III - Desequilíbrio na sentença
O desequilíbrio ocorrido nas fases de instrução, acabaram não sendo diferentes na sentença que buscou enfatizar a delação, não provada documentalmente em momento algum, do Empresário Leo Pinheiro da Construtora OAS. Infelizmente, esta sentença já estava clara desde o início porque a convicção do Magistrado independia de fase instrutória processual, eis que sempre atuou com convicção atípica para o papel que um Magistrado deve ter.

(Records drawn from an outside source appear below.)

(** * DreamPi Link Cable - Pi Service Installer (pi_installer.py)

    A shallow embedding of the install / uninstall workflows of
    [DreamPiInstaller], the remote executor [execute_ssh_command], the
    connectivity probes and the settings loader, together with the
    properties of the specification that concern them.

    Modelling conventions.
    - The installer object is the record [Installer]; a method is a
      computation in the monad [M]: it reads and updates the record, may
      raise a Python exception, and appends to a trace of the interactions
      it has with the outside world (sockets, HTTP, child processes,
      message boxes, the shortcut collaborators).
    - The outside world answers through the oracle record [World]; every
      theorem quantifies over all worlds.
    - Tk variables are typed: a [StringVar] holds a string, the port
      [IntVar] an integer, a [BooleanVar] a boolean; reading them is total.
    - Widget calls ([config], [insert], [update]) only update the record.
      The [[HH:MM:SS]] prefix that [log] puts before a message is
      presentation and is left out: [full_log] holds the messages.
    - A worker thread is run to completion at the point where it is
      started; the trace records the start. *)

From Stdlib Require Import ZArith Ascii String DecimalString Lia.
From stdpp Require Import base list strings.

Local Open Scope Z_scope.

(** ** Python string and integer primitives *)

Module Py.

(** [str.isspace] on the ASCII range. *)
Definition isspace (c : ascii) : bool :=
  match c with
  | "009" | "010" | "011" | "012" | "013"
  | "028" | "029" | "030" | "031" | " " => true
  | _ => false
  end%char.

Fixpoint lstrip (s : string) : string :=
  match s with
  | EmptyString => EmptyString
  | String c s' => if isspace c then lstrip s' else s
  end.

Definition rstrip (s : string) : string := String.rev (lstrip (String.rev s)).

(** [s.strip()] *)
Definition strip (s : string) : string := rstrip (lstrip s).

(** Truth value of a string: non-empty. *)
Definition truthy (s : string) : bool :=
  match s with
  | EmptyString => false
  | String _ _ => true
  end.

Fixpoint split_go (sep : ascii) (cur : string) (s : string) : list string :=
  match s with
  | EmptyString => [String.rev cur]
  | String c s' =>
      if Ascii.eqb c sep
      then String.rev cur :: split_go sep EmptyString s'
      else split_go sep (String c cur) s'
  end.

(** [s.split(sep)] for a one-character separator. *)
Definition split (sep : ascii) (s : string) : list string :=
  split_go sep EmptyString s.

(** [sep.join(l)] *)
Definition join (sep : string) (l : list string) : string :=
  String.concat sep l.

(** [str(n)] for an integer. *)
Definition str (n : Z) : string := NilZero.string_of_int (Z.to_int n).

(** [len(s)] *)
Definition len (s : string) : Z := Z.of_nat (String.length s).

(** [s * n] for a one-character string. *)
Fixpoint repeat (c : ascii) (n : nat) : string :=
  match n with
  | O => EmptyString
  | S n' => String c (repeat c n')
  end.

(** [l[-n:]] *)
Definition last_n {A} (n : nat) (l : list A) : list A :=
  drop (length l - n)%nat l.

(** [l[:-1]] *)
Definition but_last {A} (l : list A) : list A :=
  take (length l - 1)%nat l.

End Py.

(** The line feed and the double quote, as one-character strings. *)
Definition nl : string := String "010"%char EmptyString.
Definition dq : string := String "034"%char EmptyString.

(** ** Configuration constants *)

Definition nl2 : string := nl +:+ nl.

Definition GITHUB_REPO_URL : string :=
  "https://raw.githubusercontent.com/eaudunord/taisen-web-ui/main/install.sh".
Definition DEFAULT_HOSTNAME : string := "dreampi.local".
Definition DEFAULT_USERNAME : string := "pi".
Definition DEFAULT_PASSWORD : string := "raspberry".
Definition DEFAULT_PORT : Z := 22.
Definition PORTAL_PORT : Z := 1999.

(** Colours of [setup_style]. *)
Definition success_color : string := "#28a745".
Definition warning_color : string := "#ffc107".
Definition error_color : string := "#dc3545".

Definition installation_steps : list string :=
  [ "Connect to Raspberry Pi (as user)";
    "Download DreamPi Link Cable installer";
    "Install DreamPi Link Cable Web Server";
    "Verify service is running";
    "Create Windows shortcuts" ].

(** ** Exceptions, events and the outside world *)

Inductive ExnClass : Type :=
  | GaiError        (* socket.gaierror *)
  | OtherException. (* any other subclass of Exception *)

Record Exn : Type := mkExn { exn_class : ExnClass; exn_msg : string }.

(** [raise Exception(msg)] *)
Definition Exception (msg : string) : Exn := mkExn OtherException msg.

Inductive Outcome (A : Type) : Type :=
  | Ret (a : A)
  | Raise (e : Exn).
Arguments Ret {A} a.
Arguments Raise {A} e.

(** Result of [process.communicate(timeout=t)]. *)
Inductive CommResult : Type :=
  | Finished (returncode : Z) (stdout stderr : string)
  | TimeoutExpired
  | CommRaise (e : Exn).

Inductive MsgKind : Type := ShowInfo | ShowWarning | ShowError | AskYesNo.

Inductive Worker : Type := InstallWorker | UninstallWorker | TestWorker.

Inductive Event : Type :=
  | EvGetHostByName (host : string)
  | EvSockConnect (host : string) (port : Z) (timeout : Z)
  | EvSleep (seconds : Z)
  | EvUrlOpen (url : string) (timeout : Z)
  | EvPopen (argv : list string) (env_extra : list (string * string))
  | EvCommunicate (timeout : option Z)
  | EvKill
  | EvDesktopShortcut (url : string)
  | EvStartMenuShortcut (url : string)
  | EvMessageBox (kind : MsgKind) (title body : string)
  | EvErrorDialog (text : string)
  | EvOpenBrowser (url : string)
  | EvThreadStart (worker : Worker).

(** The parsed settings object, seen at the four keys that [load_settings]
    reads; [None] is an absent key. *)
Record SettingsDict : Type := mkSettings {
  d_hostname : option string;
  d_username : option string;
  d_password : option string;
  d_port : option Z
}.

(** What reading the settings file can give. *)
Inductive SettingsFile : Type :=
  | FileAbsent                       (* os.path.exists is False *)
  | OpenFails (e : Exn)              (* open raises *)
  | JsonMalformed (e : Exn)          (* json.load raises *)
  | JsonNotObject                    (* valid JSON, but no dict: .get raises *)
  | JsonObject (d : SettingsDict).

Record World : Type := mkWorld {
  (* socket.gethostbyname(host) *)
  w_gethostbyname : string -> Outcome unit;
  (* socket(); settimeout(t); connect_ex((host, port)); close() *)
  w_connect_ex : string -> Z -> Z -> Outcome Z;
  (* urlopen(Request(url), timeout=t).read().decode('utf-8') *)
  w_urlopen : string -> Z -> Outcome string;
  (* shutil.which("sshpass") is truthy *)
  w_which_sshpass : bool;
  (* subprocess.Popen(argv, ..., env=os.environ + env_extra) *)
  w_popen : list string -> list (string * string) -> Outcome unit;
  (* process.communicate(timeout=t) *)
  w_communicate : list string -> Z -> CommResult;
  (* process.communicate() after kill *)
  w_drain : list string -> Outcome (string * string);
  (* the shortcut collaborators create_desktop_shortcut_file(url) and
     create_start_menu_shortcut(url): the lines they log and their result *)
  w_desktop_shortcut : string -> list string * Outcome bool;
  w_start_menu_shortcut : string -> list string * Outcome bool;
  (* messagebox.askyesno(title, body) *)
  w_askyesno : string -> string -> bool;
  (* time.strftime('%Y-%m-%d %H:%M:%S') *)
  w_strftime : string;
  (* the settings file at get_settings_file_path() *)
  w_settings_file : SettingsFile
}.

(** ** The installer object *)

Record Label : Type := mkLabel { text : string; foreground : string }.

Record Button : Type := mkButton { b_state : string; b_text : string }.

Record Installer : Type := mkInstaller {
  hostname_var : string;
  username_var : string;
  password_var : string;
  port_var : Z;
  create_desktop_shortcut : bool;
  create_start_menu : bool;
  is_installing : bool;
  step_labels : list Label;
  progress_bar : nat;
  full_log : list string;
  uninstall_output : list string;
  install_button : Button;
  uninstall_button : Button;
  connection_status_label : Label;
  install_script_content : option string
}.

A sentença está repleta de contradições bastando citar o enorme peso dado à delação do Empresário acusador em detrimento das inúmeras testemunhas de defesa que sustentaram o contrário. Se o depoimento do ex-Presidente praticamente não foi levado em consideração, merece desagravo o trabalho sistemático da defesa que, todo o tempo, contou com a pouca disposição do Magistrado em acolher seus fundamentos, seus pedidos e sua linha de atuação. O prazo de reclusão e de suspensão do exercício do cargo público é draconiana e, acima de tudo, demonstra o viés político, inclusive porque o Magistrado foi parte integrante de um sistemático e permanente apoio vindo da mídia com interesses claramente direcionados. Não pode ser por acaso que uma sentença com tantas páginas foi divulgada com tempo exíguo e, ao mesmo tempo, um dia após a aprovação da chamada Reforma Trabalhista, o que possibilitou o claro desvio de foco da mídia. É de se lamentar este tipo de postura e de posição clara em defesa de determinados grupos políticos e agremiações partidárias sendo oriunda de um membro da Magistratura, que deveria legitimamente assumir uma postura partidária e defender teses que acredita.
IV - Conclusão
Já existe uma pressão enorme sendo exercida pela mídia junto aos Desembargadores da 4ª Região para julgarem e condenarem Luiz Inácio Lula da Silva, para que ele não possa participar da eleição presidencial de 2018. Se é de se lamentar o desvirtuamento total do importante papel que a opinião pública e a mídia devem ter no Estado Democrático de Direito, o que não considerar o papel partidário, político e desigual de um representante do Poder Judiciário Federal do Brasil. A jovem democracia brasileira de 2016, data do golpe, até os dias atuais retrocedeu décadas em virtude do que aconteceu no plano político, em particular, um Partido derrotado quatro vezes mas inconformado com o resultado das urnas, uma mobilização golpista fora e dentro do governo e o envolvimento de setores da sociedade civil preocupados com a desestabilização da então Presidente Dilma Rousseff. Finalmente, espera-se que o Tribunal Regional Federal da 4ª Região e, eventualmente, os Tribunais Superiores façam análise técnica e totalmente vinculada aos fundamentos da acusação e da defesa, suprimindo o viés político e partidário que parece ter embasado a sentença de condenação do ex-Presidente Lula, respeitando os Princípios Constitucionais e os valores éticos e principiológicos do Estado Democrático de Direito.469
469 Referências bibliográficas BONAVIDES, Paulo - Curso de Direito Constitucional, Editora Malheiros, 6ª Edição. CONSTITUIÇÃO DA REPÚBLICA FEDERATIVA DO BRASIL: promulgada em 05 de outubro de 1988 / Coleção Saraiva de Legislação - 49ª edição, São Paulo, Editora Saraiva, 2014. MOREIRA NETO, Diogo de Figueiredo - “Direito da Participação Política: legislativa, administrativa, judicial: (fundamentos e técnicas constitucionais da legitimidade)“– Rio de Janeiro, Editora Renovar.